■ **What the task asks**
Take every line from the records below that includes the word "Throw".

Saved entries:
⁂

Lemma parseIf_loop_agree lines fuel :
  forall start ignore i prune done remove st1 st2,
    agree st1 st2 ->
    fst (parseIf_loop lines fuel start ignore i prune done remove st1)
    = fst (parseIf_loop lines fuel start ignore i prune done remove st2) /\
    agree (snd (parseIf_loop lines fuel start ignore i prune done remove st1))
          (snd (parseIf_loop lines fuel start ignore i prune done remove st2)).
Proof.
  induction fuel as [|fuel IH]; intros start ignore i prune done remove
                                       st1 st2 Hst; [now split|].
  cbn [parseIf_loop].
  destruct (nth_error lines i) as [line|]; [|now split].
  pose proof (agree_note (Scan start i ignore prune done)
                         (Scan start i ignore prune done) _ _ Hst) as Hn.
  destruct (getToken settings line) as [[[[token expression] column] length]|];
    [|now apply IH].
  destruct (token =? "if").
  - destruct (negb (i =? start)%nat).
    + destruct (IH i (prune || ignore) i false false [] _ _ Hn) as [Hf Hs].
      destruct (parseIf_loop lines fuel i _ i false false [] (note _ st1))
        as [[[end1 rm1]|e1|] st1'],
        (parseIf_loop lines fuel i _ i false false [] (note _ st2))
        as [[[end2 rm2]|e2|] st2'];
        cbn in *; try discriminate; inversion Hf; subst;
        [now apply IH | now split | now split].
    + destruct (evalExpression_agree expression i _ _ Hn) as [Hf Hs].
      destruct (evalExpression expression i (note _ st1)) as [[x1|e1|] st1'],
               (evalExpression expression i (note _ st2)) as [[x2|e2|] st2'];
        cbn in *; try discriminate; inversion Hf; subst;
        [now apply IH | now split | now split].
  - destruct (token =? "endif"); [now split|].
    destruct (ignore || prune && done); [now apply IH|].
    destruct (branch_agree token expression i prune done _ _ Hn) as [Hf Hs].
    destruct (branch token expression i prune done (note _ st1))
      as [[[p1 d1]|e1|] st1'],
      (branch token expression i prune done (note _ st2))
      as [[[p2 d2]|e2|] st2'];
      cbn in *; try discriminate; inversion Hf; subst; try now split.
    destruct p2; [now apply IH|].
    destruct ((token =? "warning") || (token =? "warn"));
      [now apply IH, agree_warn|].
    destruct ((token =? "error") || (token =? "err")); [now split|].
    now apply IH.
Qed.

Section Frames.

Variable lines : list string.

Section Cases.

Variable P : nat -> nat -> bool -> nat -> bool -> bool -> list nat -> state ->
             outcome (nat * list nat) * state -> Prop.

Hypothesis case_stuck : forall start ignore i prune done remove st,
  P 0 start ignore i prune done remove st (Stuck, st).

Hypothesis case_end_of_input : forall fuel start ignore i prune done remove st,
  nth_error lines i = None ->
  P (S fuel) start ignore i prune done remove st (Throw (unterminated start), st).

Hypothesis case_plain : forall fuel start ignore i prune done remove st line,
  nth_error lines i = Some line ->
  getToken settings line = None ->
  let r := parseIf_loop lines fuel start ignore (S i) prune done
             (push_if (prune || ignore) remove i)
             (note (Scan start i ignore prune done) st) in
  P fuel start ignore (S i) prune done (push_if (prune || ignore) remove i)
    (note (Scan start i ignore prune done) st) r ->
  P (S fuel) start ignore i prune done remove st r.

Hypothesis case_nested : forall fuel start ignore i prune done remove st line
                                expression column length,
  nth_error lines i = Some line ->
  getToken settings line = Some ("if", expression, column, length) ->
  i <> start ->
  let st1 := note (Scan start i ignore prune done) st in
  let r1 := parseIf_loop lines fuel i (prune || ignore) i false false [] st1 in
  P fuel i (prune || ignore) i false false [] st1 r1 ->
  match catch lines i r1 with
  | (Return (end_, removed), st2) =>
      let remove2 := (push_if (prune || ignore) remove i ++ [i]) ++ removed in
      let r := parseIf_loop lines fuel start ignore (S end_) prune done
                 remove2 st2 in
      P fuel start ignore (S end_) prune done remove2 st2 r ->
      P (S fuel) start ignore i prune done remove st r
  | (Throw e, st2) => P (S fuel) start ignore i prune done remove st (Throw e, st2)
  | (Stuck, st2) => P (S fuel) start ignore i prune done remove st (Stuck, st2)
  end.

Hypothesis case_opening : forall fuel start ignore prune done remove st line
                                 expression column length,
  nth_error lines start = Some line ->
  getToken settings line = Some ("if", expression, column, length) ->
  match evalExpression expression start
                       (note (Scan start start ignore prune done) st) with
  | (Return exp, st2) =>
      let remove2 := push_if (prune || ignore) remove start ++ [start] in
      let r := parseIf_loop lines fuel start ignore (S start) (negb exp) exp
                 remove2 st2 in
      P fuel start ignore (S start) (negb exp) exp remove2 st2 r ->
      P (S fuel) start ignore start prune done remove st r
  | (Throw e, st2) =>
      P (S fuel) start ignore start prune done remove st (Throw e, st2)
  | (Stuck, st2) => True
  end.

Hypothesis case_endif : forall fuel start ignore i prune done remove st line
                               expression column length,
  nth_error lines i = Some line ->
  getToken settings line = Some ("endif", expression, column, length) ->
  P (S fuel) start ignore i prune done remove st
    (Return (i, push_if (prune || ignore) remove i ++ [i]),
     note (Scan start i ignore prune done) st).

Hypothesis case_skipped : forall fuel start ignore i prune done remove st line
                                 token expression column length,
  nth_error lines i = Some line ->
  getToken settings line = Some (token, expression, column, length) ->
  token <> "if" -> token <> "endif" ->
  ignore || (prune && done) = true ->
  let remove2 := push_if (prune || ignore) remove i ++ [i] in
  let st1 := note (Scan start i ignore prune done) st in
  let r := parseIf_loop lines fuel start ignore (S i) prune done remove2 st1 in
  P fuel start ignore (S i) prune done remove2 st1 r ->
  P (S fuel) start ignore i prune done remove st r.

⁂

■ **Problem solution**
  P (S fuel) start ignore i prune done remove st (Throw (unterminated start), st).
  | (Throw e, st2) => P (S fuel) start ignore i prune done remove st (Throw e, st2)
  | (Throw e, st2) =>
      P (S fuel) start ignore start prune done remove st (Throw e, st2)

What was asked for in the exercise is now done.